Archaeological evidence suggests that sheep were domesticated 11,000 – 9,000 years ago, arriving in Britain with Neolithic farmers around 6000 years ago. Evidence of woven woollen fabric has been found in Scotland dating to the bronze age[1], and by 700 CE[2], Britain was exporting wool to mainland Europe.  However, the popularity and value of wool has gone through a roller coaster ride since, with an increased taste for its meat and the resulting breeding of meat animals affecting the quality of wool, and the 20th century rise of synthetic fabrics further lowering its appeal. In Scotland, the oldest living farmers remember being able to pay the rent from the sale of their annual wool harvest, but for most of the youngest it’s now an annual expense, only carried out for the welfare of the sheep. In online chats, sheep breeders from large and small farms and crofts trade stories of binning or burning their wool harvest, rather than go through the labour and expense of shipping it to the Wool Board, due to prices paid for it dropping so low. This is not only a waste of an amazing, sustainable fibre source, but also environmentally shocking once we learn that 50% of a fleece’s weight is stored carbon, pulled up from the ground through grazing. When burned or sent to landfill, that carbon is released back into the atmosphere. But when wool is made into long lasting products, such as clothing, housewares, or insulation, that carbon continues to be stored for years, sometimes generations to come. And such products can be recycled or composted, putting that carbon back into – and feeding – the soil.

But today, while there are more sheep (nearly 7 million[3]) than people in Scotland, there are very few vertical (fleece to fibre) wool mills – and none in the Highlands. Harvested wool must travel from Highland farms and crofts to depots around the country, then to Wool Board processing centres far away, usually for sale to the largest buyer: China. If Highland farmers and crofters – seeking ways to increase the income from their animals as a diversification project – want to have their wool processed and made into yarn for sale in their own shops, that wool often travels to mills as far away as Cornwall. And at a time when farmers and crofters are feeling the pinch of reduced support and higher input costs, the minimum weight requirements, transport costs, and processing fees to have their own wool processed make this system economically difficult for the farmer – and the associated transport miles make it environmentally unsustainable.  We have created a system that turns this sustainable, carbon storing, income producing product into an expensive, polluting material.

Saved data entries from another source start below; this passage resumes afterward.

(** What the receiver demands of a prefill lane, and of a prefill packet. *)
Record prefill_lane_valid (c : WorkControlConfig) (p : WorkControlPacket) (i : nat) (l : WorkControlLane) : Prop := {
  plv_ids : l_request_id l <> 0 /\ l_sequence_id l <> 0 /\ request_slot_index l <> INVALID_REQUEST_SLOT;
  plv_context : 0 <= l_sequence_position l /\ l_sequence_position l + new_token_count p = context_token_count l /\
    0 < context_token_count l <= kv_block_table_token_count p;
  plv_blocks : context_token_count l <= block_token_count p * max_blocks_per_sequence p;
  plv_input : l_input_token_id l < output_vocab_count c /\
    prefill_token_ids p !! Z.to_nat (Z.of_nat i * rows_per_lane p + rows_per_lane p - 1) = Some (l_input_token_id l);
  plv_quiet : l_mtp_draft_token_count l = 0 /\ l_speculative_token_count l = 0 /\
    mtp_resolution_proposed_token_count l = 0 /\ mtp_resolution_accepted_token_count l = 0 /\ mtp_resolution_path_id l = 0 /\
    l_speculative_draft_token_ids l = replicate (Z.to_nat (max_speculative_token_count c)) 0;
}.

Lemma block_count_le tokens block cap : 0 <= tokens -> 0 < block -> tokens <= block * cap -> block_count tokens block <= Z.max cap 0.
Proof.
  intros Ht Hb Hle. unfold block_count. destruct (Z.eqb_spec tokens 0); [cbn; lia|].
  rewrite (proj2 (Z.eqb_neq block 0)) by lia. cbn [orb].
  destruct (div_ceil_spec tokens block Ht Hb) as [[H1 _]|[? _]]; [nia|lia].
Qed.

Lemma validate_prefill_lane {S} c p i l k (s : S) :
  prefill_lane_valid c p i l -> prefill_flag p = true -> mtp_tree_verify p = false -> speculative_verify p = false ->
  p_mtp_draft_token_count p = 0 -> 0 < block_token_count p -> 0 < max_blocks_per_sequence p ->
  0 < rows_per_lane p -> Z.of_nat i * rows_per_lane p + rows_per_lane p <= U32_MAX ->
  kv_block_table_token_count p <= U32_MAX -> 0 <= max_speculative_token_count c ->
  validate_lane p c (i, l) k s = Ret k s.
Proof.
  intros [(Hr&Hq&Hsl) (Hp0&Hpc&Hc0) Hblk (Hin&Hlast) (Hm&Hsp&Hpr&Hac&Hpa&Hids)] Hpf Htree Hspec Hdraft Hbt Hmb Hrow Hrows Htab Hms.
  unfold validate_lane. rewrite (seq_ok _ _ tt).
  2: { apply reject_ok. unfold written_position_count. unfold mtp_tree_verify in Htree. rewrite Htree.
    rewrite (u64_small (_ + _)) by lia.
    pose proof (block_count_le (context_token_count l) (block_token_count p) (max_blocks_per_sequence p) ltac:(lia) Hbt Hblk).
    rewrite (proj2 (Z.eqb_neq _ _) Hr), (proj2 (Z.eqb_neq _ _) Hq), (proj2 (Z.eqb_neq _ _) Hsl),
      (proj2 (Z.eqb_neq (context_token_count l) 0)), (proj2 (Z.ltb_ge (context_token_count l) _)),
      (proj2 (Z.ltb_ge (kv_block_table_token_count p) _)), (proj2 (Z.ltb_ge (max_blocks_per_sequence p) _)),
      (proj2 (Z.leb_gt (output_vocab_count c) _)) by lia. done. }
  rewrite Hpf, (seq_ok _ _ tt).
  2: { rewrite Hm, Hsp. rewrite (u64_small (_ + _)) by lia. rewrite Hpc, !Z.eqb_refl. cbn [negb orb].
    rewrite (u64_small (Z.of_nat i * _)), (u64_small (_ * _ + _)), u64_small by nia.
    unfold bind, index. rewrite Hlast. unfold ret at 1 2. rewrite Z.eqb_refl. done. }
  rewrite (seq_ok _ _ k).
  2: { unfold validate_resolution. rewrite Hpr, Hac, Hpa. done. }
  rewrite (seq_ok _ _ tt); [done|].
  unfold validate_lane_drafts. rewrite Hspec, Hsp, Hm, Hdraft. cbn [Z.eqb negb orb]. unfold bind at 1. cbn [reject_if].
  unfold ret at 1. unfold bind. rewrite Hids, any_nonzero_zero by lia. done.
Qed.

Record prefill_packet_valid (c : WorkControlConfig) (max_active slots : Z) (p : WorkControlPacket) : Prop := {
  ppv_header : p_magic p = PACKET_MAGIC /\ p_abi_version p = WORK_ABI_VERSION /\ p_request_id p <> 0 /\
    p_sequence_id p <> 0 /\ p_control_generation p <> 0;
  ppv_flags : Z.land (p_flags p) (u32_not KNOWN_FLAGS) = 0 /\ prefill_flag p = true /\
    has_flag (p_flags p) FLAG_RELEASE_SEQUENCES = false /\ dspark_verify p = false /\ mtp_verify p = false /\
    mtp_tree_verify p = false /\ has_flag (p_flags p) FLAG_MTP_DRAFT = false /\ has_flag (p_flags p) FLAG_MTP_RESOLVE = false;
  ppv_lanes : 0 < lane_count p <= max_lane_count c /\ lane_count p = active_sequence_count p /\
    active_sequence_count p <= max_active_sequence_count c /\ Z.of_nat (length (lanes p)) = lane_count p;
  ppv_size : p_descriptor_bytes p = calculate_packet_bytes c (active_sequence_count p);
  ppv_slot : pipeline_slot p < slots;
  ppv_blocks : 0 < block_token_count p /\ 0 < kv_block_tokens c /\
    0 < max_blocks_per_sequence p <= maximum_context_tokens c / kv_block_tokens c /\ 0 < kv_block_table_token_count p <= U32_MAX;
  ppv_rows : 0 < new_token_count p <= max_prefill_tokens_per_packet c /\ rows_per_lane p = new_token_count p /\
    execution_row_count p = lane_count p * new_token_count p /\ execution_row_count p <= max_active /\
    execution_row_count p <= max_active_sequence_count c <= U32_MAX;
  ppv_bucket : batch_bucket_is_supported (execution_batch_bucket p) = true /\ execution_row_count p <= execution_batch_bucket p;
  ppv_tokens : Z.of_nat (length (prefill_token_ids p)) = max_active_sequence_count c /\
    forall i t, (i < Z.to_nat (execution_row_count p))%nat -> prefill_token_ids p !! i = Some t -> t < output_vocab_count c;
  ppv_quiet : p_mtp_draft_token_count p = 0 /\ 0 <= c_mtp_draft_token_count c /\ p_speculative_token_count p = 0 /\
    speculative_token_index p = 0 /\ 0 <= max_speculative_token_count c /\
    p_speculative_draft_token_ids p = replicate (Z.to_nat (max_speculative_token_count c)) 0;
  ppv_lane i l : lanes p !! i = Some l -> prefill_lane_valid c p i l;
  ppv_first : exists l, lanes p !! 0%nat = Some l /\ p_request_id p = l_request_id l /\ p_sequence_id p = l_sequence_id l /\
    p_sequence_position p = l_sequence_position l /\ p_input_token_id p = l_input_token_id l;
}.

At the same time, the population of the Highlands is predicted to continue falling, as services and employment continue to be focussed southward. There is a Highland-wide effort across all levels of society to address this issue in a way that conforms with the nations’s net-zero ambitions.

Highland Wool CIC has been formed to address many of the issues faced by the Scottish wool industry. Sustainability, support for farmers and crofters (especially small or heritage breeders) and the communities that depend on them, rural job creation, community empowerment. These are the arguments for the creation of Highland Wool CIC.

Our first step will be to build a low energy, no waste, micro-mill in the Highlands.

Highland Wool CIC is registered with Companies House, #SC737467; you can read our mission statement here.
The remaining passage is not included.